メルセデス ベンツ W154 ドイツ 1938年

 

 1938年に新しい3Lフォーミュラ(過給3L 無過給4.5L 排気量に応じて最低重量400-850㎏)が施行され、それに対応したメルセデス ベンツ W154が開発されました。W125をベースにしてサスペンションを改良し、エンジンが小さくなった分ボディが低くなり空力的に改善されました。W125同様にW154も圧倒的に強く1938年の主要な6レースで勝利しています。1939年は戦前最後のグランプリシーズンとなり、W154はスーパーチャージャーを2ステージ化してパワーアップし、フロントグリルの形状などを変更したボディが載せられました。この1939年式のW154をW163と呼ぶこともあるようですが、これは厳密には正しくないようです。W154は1939年に5勝しています。

 

 ドイツと同じようにムッソリーニ政権下のイタリアでもグランプリレースを国威発揚に利用していました。ドイツ勢に対抗すべくイタリアは1939年5月のトリポリ GPを自国に有利な1.5Lフォーミュラで行うことを1938年8月に決定します。
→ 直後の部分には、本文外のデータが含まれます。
Lemma apiCall_rewrites_leading_scheme_witness :
  let rest := "api.weather.gov/points/39.7456,-97.0892" in
  let s := initial default_config in
  @outbound _ (@apiCall (fake (always "{}")) ("http://" +:+ rest)) s
  = [request_for default_config ("https://" +:+ rest)] /\
  @outbound _ (@apiCall (fake (always "{}")) ("https://" +:+ rest)) s
  = [request_for default_config ("https://" +:+ rest)].
Proof.
  apply (@apiCall_rewrites_leading_scheme (fake (always "{}"))
           "api.weather.gov/points/39.7456,-97.0892" (initial default_config)).
  vm_compute. reflexivity.
Defined.

(** C3, refuted as stated: with a second [http://] further on in the
    endpoint, the URL requested is not the endpoint with only its leading
    [http://] rewritten, and an endpoint that begins with [https://] is not
    requested as given. *)
Lemma apiCall_leading_scheme_only_refuted :
  let rest := "api.weather.gov/stations?next=http://api.weather.gov/stations/KTOP" in
  let s := initial default_config in
  (map URL (@outbound _ (@apiCall (fake (always "{}")) ("http://" +:+ rest)) s)
   = ["https://api.weather.gov/stations?next=https://api.weather.gov/stations/KTOP"]
   /\ map URL (@outbound _ (@apiCall (fake (always "{}")) ("http://" +:+ rest)) s)
      <> ["https://" +:+ rest])
  /\ (map URL (@outbound _ (@apiCall (fake (always "{}")) ("https://" +:+ rest)) s)
      = ["https://api.weather.gov/stations?next=https://api.weather.gov/stations/KTOP"]
      /\ map URL (@outbound _ (@apiCall (fake (always "{}")) ("https://" +:+ rest)) s)
         <> ["https://" +:+ rest]).
Proof.
  cbv zeta. repeat split; try (vm_compute; reflexivity);
    intros Heq; vm_compute in Heq; discriminate Heq.
Qed.

(** C4.  When the response to the request has a status other than 200,
    [apiCall] returns a nil response and the error made from the numeric
    status code, a space and the status text (so that the text of the error
    for status 404 contains [404]); this is so for every such status alike,
    and the one request is all that goes out. *)
Theorem apiCall_non_200 `{Collaborators} (endpoint : string) (s : State) (res : Response) :
  http_NewRequest (strings.Replace endpoint "http://" "https://") = None ->
  http_Do (requests s)
    (request_for (config s) (strings.Replace endpoint "http://" "https://")) = inl res ->
  StatusCode res <> 200%Z ->
  fst (apiCall endpoint s)
  = Return (None, Some (ErrorsNew (Sprintf_d (StatusCode res) +:+ " " +:+ Status res)))
  /\ outbound (apiCall endpoint) s
     = [request_for (config s) (strings.Replace endpoint "http://" "https://")]
  /\ strings.HasPrefix (Sprintf_d (StatusCode res) +:+ " " +:+ Status res)
       (Sprintf_d (StatusCode res)) = true
  /\ strings.Contains (Sprintf_d (StatusCode res) +:+ " " +:+ Status res)
       (Status res) = true
  /\ (StatusCode res = 404%Z ->
      strings.Contains (Sprintf_d (StatusCode res) +:+ " " +:+ Status res) "404" = true).
Proof.
  intros Hnew Hdo Hcode. repeat split.
  - rewrite apiCall_eq. cbv zeta. rewrite Hnew, Hdo. cbn [fst].
    destruct (Z.eqb_spec (StatusCode res) 200) as [Heq|_]; [contradiction|reflexivity].
  - rewrite outbound_apiCall. unfold get_of. rewrite Hnew. reflexivity.
  - apply HasPrefix_app.
  - do 2 apply Contains_app_r. rewrite <- (append_nil_r (Status res)) at 1.
    apply Contains_prefix.
  - intros H404. rewrite H404. change (Sprintf_d 404) with "404". apply Contains_prefix.
Qed.

Lemma apiCall_non_200_witness :
  fst (@apiCall (fake (status 404 "404 Not Found")) "http://api.weather.gov/points/0,0"
         (initial default_config))
  = Return (None, Some (ErrorsNew "404 404 Not Found")).
Proof.
  refine (proj1 (@apiCall_non_200 (fake (status 404 "404 Not Found"))
                   "http://api.weather.gov/points/0,0" (initial default_config)
                   {| StatusCode := 404; Status := "404 Not Found";
                      Body := {| data := ""; read_error := None |} |} _ _ _));
    [reflexivity | reflexivity | cbn; lia].
Defined.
これに対してメルセデス ベンツは8ヶ月ほどでW165を開発しました。W165はW154のミニチュア版で、ホイールベースが短く、V型8気筒1.5Lエンジン(278HP)を搭載していました。W165はトリポリ GPで1-2フィニッシュし、イタリアの思い通りにはなりませんでした。

 

 

 ミニカーは2009年に発売されたスパーク製です。画像はスパークのWEBサイトから借用しました。1938年のトリポリ GPで優勝したW154(ドライバー H.ラング)をモデル化しています。スパークはメルセデス ベンツの特注品としてW25、W125、W154、W154(1939)、W165をモデル化していて、このW154はそれを一般市販したものです。これ以外のW154のミニカーは、かなり昔のビンテージ物のメルクリンとマーキュリー、最近のブルムなどがあります。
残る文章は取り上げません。